§ TASK INSTRUCTIONS: The lines from the start of the records through the one containing "A privileged parent" are to be restated word for word; please include both ends.
==============================
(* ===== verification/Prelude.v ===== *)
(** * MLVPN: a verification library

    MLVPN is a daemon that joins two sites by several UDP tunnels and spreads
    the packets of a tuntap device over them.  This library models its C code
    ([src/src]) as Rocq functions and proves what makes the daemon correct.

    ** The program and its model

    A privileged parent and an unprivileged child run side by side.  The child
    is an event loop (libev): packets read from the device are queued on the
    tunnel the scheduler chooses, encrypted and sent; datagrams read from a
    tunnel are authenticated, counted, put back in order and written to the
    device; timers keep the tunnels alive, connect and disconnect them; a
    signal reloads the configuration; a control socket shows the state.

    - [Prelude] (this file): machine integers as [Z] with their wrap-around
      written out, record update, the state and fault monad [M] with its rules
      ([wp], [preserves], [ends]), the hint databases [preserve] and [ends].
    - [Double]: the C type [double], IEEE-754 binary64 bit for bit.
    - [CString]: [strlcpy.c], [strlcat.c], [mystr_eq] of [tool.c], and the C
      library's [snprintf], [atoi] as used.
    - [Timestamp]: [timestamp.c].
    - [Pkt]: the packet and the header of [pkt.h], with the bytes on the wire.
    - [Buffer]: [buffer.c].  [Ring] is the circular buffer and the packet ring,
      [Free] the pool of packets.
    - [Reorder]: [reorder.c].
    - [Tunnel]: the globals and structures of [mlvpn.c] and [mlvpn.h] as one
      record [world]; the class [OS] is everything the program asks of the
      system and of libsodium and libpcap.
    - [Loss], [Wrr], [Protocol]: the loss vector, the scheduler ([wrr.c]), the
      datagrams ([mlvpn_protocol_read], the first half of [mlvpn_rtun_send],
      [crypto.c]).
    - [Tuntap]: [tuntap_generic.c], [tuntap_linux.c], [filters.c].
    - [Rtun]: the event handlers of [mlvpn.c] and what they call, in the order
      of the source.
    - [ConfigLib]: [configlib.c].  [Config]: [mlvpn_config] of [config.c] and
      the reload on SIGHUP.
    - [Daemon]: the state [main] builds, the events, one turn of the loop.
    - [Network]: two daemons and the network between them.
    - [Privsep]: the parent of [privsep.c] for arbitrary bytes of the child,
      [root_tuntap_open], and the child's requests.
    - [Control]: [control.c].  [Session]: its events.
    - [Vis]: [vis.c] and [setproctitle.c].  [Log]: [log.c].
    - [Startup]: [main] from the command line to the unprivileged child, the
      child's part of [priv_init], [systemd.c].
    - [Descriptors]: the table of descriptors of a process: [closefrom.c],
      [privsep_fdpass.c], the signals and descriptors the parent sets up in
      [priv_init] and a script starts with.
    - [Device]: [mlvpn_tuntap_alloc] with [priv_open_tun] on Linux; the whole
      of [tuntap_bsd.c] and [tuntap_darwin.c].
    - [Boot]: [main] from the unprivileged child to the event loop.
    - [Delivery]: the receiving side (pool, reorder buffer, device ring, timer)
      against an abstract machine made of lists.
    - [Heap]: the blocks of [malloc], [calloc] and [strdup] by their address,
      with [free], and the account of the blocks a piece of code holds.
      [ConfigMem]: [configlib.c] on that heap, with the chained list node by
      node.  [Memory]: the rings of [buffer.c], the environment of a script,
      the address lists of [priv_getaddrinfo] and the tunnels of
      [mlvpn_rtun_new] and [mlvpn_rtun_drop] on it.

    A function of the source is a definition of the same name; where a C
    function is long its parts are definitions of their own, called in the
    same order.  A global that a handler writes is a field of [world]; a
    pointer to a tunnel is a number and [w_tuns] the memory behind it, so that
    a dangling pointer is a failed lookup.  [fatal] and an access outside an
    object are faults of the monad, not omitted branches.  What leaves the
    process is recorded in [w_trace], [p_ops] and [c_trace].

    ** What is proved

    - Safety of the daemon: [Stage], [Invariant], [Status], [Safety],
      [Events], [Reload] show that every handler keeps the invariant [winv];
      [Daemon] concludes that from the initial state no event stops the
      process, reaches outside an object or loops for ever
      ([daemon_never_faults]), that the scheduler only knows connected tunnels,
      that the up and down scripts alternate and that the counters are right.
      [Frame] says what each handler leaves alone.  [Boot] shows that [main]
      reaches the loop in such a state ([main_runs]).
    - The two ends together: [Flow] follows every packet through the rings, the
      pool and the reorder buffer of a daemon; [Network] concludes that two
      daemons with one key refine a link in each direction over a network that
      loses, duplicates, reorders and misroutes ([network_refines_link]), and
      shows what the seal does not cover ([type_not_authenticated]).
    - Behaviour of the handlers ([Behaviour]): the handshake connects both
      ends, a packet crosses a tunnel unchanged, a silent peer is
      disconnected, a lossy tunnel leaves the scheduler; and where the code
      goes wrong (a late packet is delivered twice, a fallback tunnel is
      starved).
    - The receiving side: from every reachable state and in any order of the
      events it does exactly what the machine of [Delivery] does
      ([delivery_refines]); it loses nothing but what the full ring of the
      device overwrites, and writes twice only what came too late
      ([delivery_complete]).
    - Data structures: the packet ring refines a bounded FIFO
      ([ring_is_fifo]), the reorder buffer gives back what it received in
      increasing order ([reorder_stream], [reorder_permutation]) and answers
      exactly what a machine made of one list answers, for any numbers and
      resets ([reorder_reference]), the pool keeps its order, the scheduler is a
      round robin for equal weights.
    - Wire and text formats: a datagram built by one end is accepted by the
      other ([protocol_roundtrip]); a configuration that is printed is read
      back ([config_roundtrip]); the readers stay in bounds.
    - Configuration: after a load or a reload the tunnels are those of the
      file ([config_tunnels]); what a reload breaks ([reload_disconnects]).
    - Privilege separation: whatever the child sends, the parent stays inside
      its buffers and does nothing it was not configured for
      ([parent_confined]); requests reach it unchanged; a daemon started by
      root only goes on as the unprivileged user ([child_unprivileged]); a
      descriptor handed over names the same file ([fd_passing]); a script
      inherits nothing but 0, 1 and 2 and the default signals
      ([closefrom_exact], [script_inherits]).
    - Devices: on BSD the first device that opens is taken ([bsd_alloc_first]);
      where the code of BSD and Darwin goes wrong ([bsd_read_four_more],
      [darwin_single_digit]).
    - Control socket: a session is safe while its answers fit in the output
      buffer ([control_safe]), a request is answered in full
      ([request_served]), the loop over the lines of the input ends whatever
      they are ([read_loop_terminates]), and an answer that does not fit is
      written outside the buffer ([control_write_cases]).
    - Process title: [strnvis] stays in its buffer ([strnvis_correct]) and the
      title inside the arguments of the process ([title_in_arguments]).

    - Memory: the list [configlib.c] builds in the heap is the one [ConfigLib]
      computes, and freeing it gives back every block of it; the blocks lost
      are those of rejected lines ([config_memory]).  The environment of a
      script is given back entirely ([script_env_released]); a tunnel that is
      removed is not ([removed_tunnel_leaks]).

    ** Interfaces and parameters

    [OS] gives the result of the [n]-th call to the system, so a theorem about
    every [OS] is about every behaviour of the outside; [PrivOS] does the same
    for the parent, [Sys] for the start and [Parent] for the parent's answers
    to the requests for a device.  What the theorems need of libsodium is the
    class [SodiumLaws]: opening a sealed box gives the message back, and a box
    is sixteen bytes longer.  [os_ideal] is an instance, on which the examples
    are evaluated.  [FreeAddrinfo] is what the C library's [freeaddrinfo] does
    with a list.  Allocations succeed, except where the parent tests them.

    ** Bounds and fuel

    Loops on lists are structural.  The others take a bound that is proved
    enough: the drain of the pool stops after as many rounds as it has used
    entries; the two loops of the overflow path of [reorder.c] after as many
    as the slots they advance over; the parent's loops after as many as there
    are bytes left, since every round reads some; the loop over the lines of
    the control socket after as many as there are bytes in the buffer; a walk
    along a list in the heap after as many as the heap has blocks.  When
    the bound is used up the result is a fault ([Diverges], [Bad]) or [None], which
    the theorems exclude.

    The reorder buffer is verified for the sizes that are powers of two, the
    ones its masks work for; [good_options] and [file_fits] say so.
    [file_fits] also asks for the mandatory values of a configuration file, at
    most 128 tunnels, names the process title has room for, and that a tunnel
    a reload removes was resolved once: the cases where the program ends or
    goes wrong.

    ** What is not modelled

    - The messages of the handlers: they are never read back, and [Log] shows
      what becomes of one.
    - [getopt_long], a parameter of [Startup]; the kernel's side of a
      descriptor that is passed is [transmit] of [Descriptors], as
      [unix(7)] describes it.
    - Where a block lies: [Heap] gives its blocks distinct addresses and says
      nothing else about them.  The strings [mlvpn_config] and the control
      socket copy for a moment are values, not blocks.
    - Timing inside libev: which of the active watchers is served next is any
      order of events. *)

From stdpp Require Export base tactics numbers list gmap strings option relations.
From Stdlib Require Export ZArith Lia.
==============================
§ YOUR SOLUTION:
(* ===== verification/Prelude.v ===== *)
(** * MLVPN: a verification library

    MLVPN is a daemon that joins two sites by several UDP tunnels and spreads
    the packets of a tuntap device over them.  This library models its C code
    ([src/src]) as Rocq functions and proves what makes the daemon correct.

    ** The program and its model

    A privileged parent and an unprivileged child run side by side.  The child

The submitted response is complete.